- [Task to complete]: Pick each line containing "exact" out of the records.

[Supplied data]

Lemma nothing_at_all_nil l : Forall nothing_at_all l -> l = [].
Proof. intros [|ev l' []]. reflexivity. Qed.

Lemma no_version_not_in l r : Forall no_version l -> ~ In (EvExeca gh_version r) l.
Proof.
  intros Hl Hin. now apply (proj1 (Forall_forall _ _) Hl _ Hin).
Qed.

Lemma push_after_cli_no_version message :
  only no_version
       (needsApiReconfigure <- push_check_auth E ;;
        push_check_ai E message needsApiReconfigure ;;
        push_check_repo E ;;
        push_check_remote E folderName ;;
        push_check_changes E ;;
        stageAll E ;;
        commitMessage <- push_commit_message E message ;;
        commit E commitMessage ;;
        push E).
Proof.
  repeat only_step;
    intros; cbv [no_version]; try exact I;
    try (match goal with
         | H : config_event ?ev |- _ =>
             destruct ev; cbn [config_event] in H; try contradiction; try exact I
         end);
    let H := fresh in intro H; vm_compute in H; discriminate H.
Qed.

Lemma push_from_cli_missing message :
  holds (push_check_cli E ;;
         needsApiReconfigure <- push_check_auth E ;;
         push_check_ai E message needsApiReconfigure ;;
         push_check_repo E ;;
         push_check_remote E folderName ;;
         push_check_changes E ;;
         stageAll E ;;
         commitMessage <- push_commit_message E message ;;
         commit E commitMessage ;;
         push E)
        cli_missing.
Proof.
  assert (Hcli : holds (push_check_cli E)
                   (fun o l =>
                      match o with
                      | Return _ => exists out, l = [EvExeca gh_version (ExecaOk out)]
                      | _ => cli_missing o l
                      end)).
  { unfold push_check_cli, isGhInstalled, confirm. do 4 hstep.
    - hstep. cbn [negb]. hstep. cbn [app]. eauto.
    - hstep. cbn [negb].
      repeat (hstep_cli; cbn [negb]).
      all: intros m' _; split;
           [ repeat constructor
           | first [ left; repeat split; cbn [app In]; tauto
                   | right; split; [ first [now left | right; eexists; reflexivity] |];
                     let H := fresh in intro H; in_cases H ] ]. }
  apply holds_bind. eapply holds_weaken; [exact Hcli|].
  intros [[]|e|c] l H; cbv beta iota; try exact H.
  destruct H as (out & ->).
  eapply holds_weaken; [apply push_after_cli_no_version|].
  intros o l Hl m Hin. exfalso. cbn [app] in Hin. destruct Hin as [Hin|Hin].
  - discriminate Hin.
  - now apply (no_version_not_in _ _ Hl) in Hin.
Qed.

Lemma push_action_cli_missing message :
  holds (push_action E folderName message)
        (fun o l =>
           forall m, In (EvExeca gh_version (ExecaFail m)) l ->
             Forall install_event l /\
             ((o = Exit 0 /\ In (EvInstallGhCli None) l /\
               In (EvConfirm installQuestion (Answered true)) l) \/
              (o = Exit 1 /\ ~ In (EvInstallGhCli None) l))).
Proof.
  unfold push_action. apply holds_try_catch.
  eapply (holds_weaken E _ cli_missing).
  - apply (holds_after_prefix E nothing_at_all).
    + unfold push_setup_gate. repeat only_step.
    + intros o l Hl m Hin. apply nothing_at_all_nil in Hl. subst l. destruct Hin.
    + intros o l1 l2 Hl1 H2. apply nothing_at_all_nil in Hl1. now subst l1.
    + intros _. apply push_from_cli_missing.
  - intros [[]|e|c] l H; cbv beta iota.
    + intros m Hin. destruct (H m Hin) as (Hall & [(Ho & _)|([Ho|(e & Ho)] & _)]);
        discriminate Ho.
    + hstep. intros m Hin. rewrite app_nil_r in *.
      destruct (H m Hin) as (Hall & [(Ho & _)|(_ & Hno)]); [discriminate Ho|].
      split; [assumption|]. right. now split.
    + intros m Hin.
      destruct (H m Hin) as (Hall & [(Ho & Hi & Hc)|([Ho|(e & Ho)] & Hno)]).
      * split; [assumption|]. left. now repeat split.
      * split; [assumption|]. right. now split.
      * discriminate Ho.
Qed.

End PushWithoutCli.

(** X24. When gh --version fails, push does nothing but offer to
    install the GitHub CLI: no other command is run and nothing else is
    asked. It exits with code 0 when the user accepted and the
    installation succeeded, and with code 1 otherwise. *)
Theorem push_without_cli_only_offers_install
    E folderName message (f : ConfigFs) (x : Ext E) m :
  In (EvExeca gh_version (ExecaFail m))
     (trace (snd (push_action E folderName message (start E f x)))) ->
  let run := push_action E folderName message (start E f x) in
  Forall install_event (trace (snd run)) /\
  ((fst run = Exit 0 /\ In (EvInstallGhCli None) (trace (snd run)) /\
    In (EvConfirm installQuestion (Answered true)) (trace (snd run))) \/
   (fst run = Exit 1 /\ ~ In (EvInstallGhCli None) (trace (snd run)))).
Proof.
  intros Hin run. subst run.
  destruct (push_action_cli_missing E folderName message (start E f x))
    as (l & Hl & Hpost).
  simpl in Hl. rewrite Hl in *. exact (Hpost m Hin).
Qed.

[/Supplied data]

- [Result of the task]:
    intros; cbv [no_version]; try exact I;
             destruct ev; cbn [config_event] in H; try contradiction; try exact I
  apply holds_bind. eapply holds_weaken; [exact Hcli|].
  intros [[]|e|c] l H; cbv beta iota; try exact H.
  simpl in Hl. rewrite Hl in *. exact (Hpost m Hin).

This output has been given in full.